If you’re looking to avoid PMI but don’t qualify for a government-backed loan with no PMI, there are other options to help you skip this extra monthly expense. Here are a few ways you might get a conventional mortgage loan with no PMI:

  • Make a 20%+ down payment: The simplest way to avoid PMI is by putting down 20% or more, which most lenders require to waive PMI.
  • Purchase highly appreciable property: Buying a home in a rapidly appreciating market can help you build equity faster, allowing you to cancel PMI sooner.
  • Research home buyer assistance programs: In some cases, no PMI options for first-time home buyers are available through state or local assistance programs that provide down payment help, reducing or eliminating PMI requirements.
  • Use a piggyback loan: With an “80-10-10” or an “80-15-5” loan, you take out a second loan to cover part of your down payment, so you only need to finance 80% with your primary mortgage, letting you avoid PMI.

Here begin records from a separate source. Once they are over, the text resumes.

(** [str.upper] on Latin-1: the letters a-z and the accented small letters
    U+00E0-U+00FE (the sign U+00F7 apart) move down by 32.  The three
    characters whose capital lies outside Latin-1 (U+00B5, U+00DF, U+00FF)
    are left as they are. *)
Definition upper_char (c : ascii) : ascii :=
  let n := N_of_ascii c in
  if in_range 97 122 n || (in_range 224 254 n && negb (n =? 247)%N)
  then ascii_of_N (n - 32) else c.

Definition lower : string -> string := map_string lower_char.
Definition upper : string -> string := map_string upper_char.

(** *** The offline salt *)

Definition get_salt_from_heuristic (sam_account_name domain : string) : string :=
  let sAMAccountName := rstrip "$" sam_account_name in
  (upper domain ++ "host" ++ sAMAccountName ++ "." ++ lower domain)%string.

(** *** Sockets *)

Inductive sock_type : Type :=
| SOCK_STREAM
| SOCK_DGRAM.

(** A connected socket: what it sent, call by call, and what is waiting to
    be received.  On a stream the waiting bytes come as the segments in which
    they reach the receiver: a [recv] sees the bytes that have arrived when it
    is called, which is the first segment still queued, and a later segment
    only at a later [recv].  On a datagram socket they are the datagrams.
    [s_peer] is the other end: what it sends back on receiving a message. *)
Record socket : Type := mkSocket {
  s_type : sock_type;
  s_peer : bytes -> list bytes;
  s_sent : list bytes;
  s_inbox : list bytes
}.

Definition sendall (data : bytes) (s : socket) : socket :=
  mkSocket (s_type s) (s_peer s) (s_sent s ++ [data]) (s_inbox s ++ s_peer s data).

(** [s.recv(bufsize)].  On a stream: at most [bufsize] bytes of what has
    arrived, the rest staying queued, and the empty byte string once the peer
    has closed with nothing left (a peer that stays silent without closing
    would block the call; the model has the stream end instead).  On a
    datagram socket: the next datagram cut to [bufsize] bytes, or the timeout
    error when there is none. *)
Definition recv (bufsize : Z) (s : socket) : result (bytes * socket) :=
  if bufsize <? 0 then Raise (ValueError NegativeBufsize)
  else
    match s_type s, s_inbox s with
    | SOCK_STREAM, [] => Ok ([], s)
    | SOCK_STREAM, seg :: rest =>
        let inbox :=
          match drop bufsize seg with
          | [] => rest
          | later => later :: rest
          end in
        Ok (take bufsize seg, mkSocket (s_type s) (s_peer s) (s_sent s) inbox)
    | SOCK_DGRAM, [] => Raise OSError
    | SOCK_DGRAM, d :: rest =>
        Ok (take bufsize d, mkSocket (s_type s) (s_peer s) (s_sent s) rest)
    end.

(** [struct.pack('!i', v)] and [struct.unpack('!i', b)[0]]. *)
Definition struct_pack_i (v : Z) : result bytes :=
  if (- 2 ^ 31 <=? v) && (v <? 2 ^ 31) then Ok (to_bytes_be 4 (v mod 2 ^ 32))
  else Raise StructError.

Definition struct_unpack_i (b : bytes) : result Z :=
  if len b =? 4 then Ok (int_from_bytes_signed b) else Raise StructError.

(** [str(o)] for [o] a value of a string class or [VOID].  A string prints
    as its text.  [VOID] has no text of its own and prints as
    [Asn1Value.__repr__] does: class name, [id] of the object and the repr of
    its (empty) encoding. *)
Definition obj_str (void_id : Z) (o : obj) : string :=
  match o with
  | VOID => ("<asn1crypto.core.Void " ++ decimal void_id ++ " b''>")%string
  | Value _ contents => string_of_list_byte contents
  end.

Section Salt.

(** The random source: [randint a b] draws from a generator state. *)
Variable G : Type.
Variable randint : Z -> Z -> G -> Z * G.

(** The network: the peer a socket of a given type reaches at a host and
    port, if the connection succeeds. *)
Variable network : sock_type -> string -> Z -> option (bytes -> list bytes).

(** [id(asn1crypto.core.VOID)] in the running interpreter. *)
Variable void_id : Z.

Definition connect (ty : sock_type) (host : string) (port : Z) : result socket :=
  match network ty host port with
  | Some peer => Ok (mkSocket ty peer [] [])
  | None => Raise OSError
  end.

Definition build_as_req (username domain : string) (g : G) : result bytes * G :=
  let as_req := NDict [] in
  let as_req := setitem as_req "pvno" (NInt 5) in
  let as_req := setitem as_req "msg-type" (NInt AS_MSG_TYPE) in

  let req_body := NDict [] in
  let req_body := setitem req_body "kdc-options" (NSet []) in

  let cname := NDict [] in
  let cname := setitem cname "name-type" (NInt NT_PRINCIPAL) in
  let cname := setitem cname "name-string" (NList [NStr username]) in
  let req_body := setitem req_body "cname" cname in

  let req_body := setitem req_body "realm" (NStr domain) in

  let sname := NDict [] in
  let sname := setitem sname "name-type" (NInt NT_SRV_INST) in
  let sname := setitem sname "name-string" (NList [NStr "krbtgt"; NStr domain]) in
  let req_body := setitem req_body "sname" sname in

  let req_body := setitem req_body "till" (NStr TIME_T_ZERO) in

  let '(nonce, g) := randint 0 INT32_MAX_VAL g in
  let req_body := setitem req_body "nonce" (NInt nonce) in

  let etype := NList [NInt AES128_CTS_HMAC_SHA1_96_ENC_TYPE;
                      NInt AES256_CTS_HMAC_SHA1h96_ENC_TYPE] in
  let req_body := setitem req_body "etype" etype in

  let as_req := setitem as_req "req-body" req_body in

  (dump KRB_AS_REQ as_req, g).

Lender Paid Mortgage Insurance can be a good idea if you want to avoid PMI payments while putting less than 20% down on a home loan. PMI costs add up over time, so having the lender cover those costs can ease the financial burden of buying a home. However, keep in mind that LPMI programs tend to come with slightly higher interest rates since the lender is taking on this extra cost. 

LPMI is often best-suited for borrowers who plan on refinancing or selling at some point in the future. Working with a mortgage lender that doesn’t require PMI and offers flexible refinance solutions that you can take advantage of once you have some equity built up can help you get the most out of a no PMI mortgage.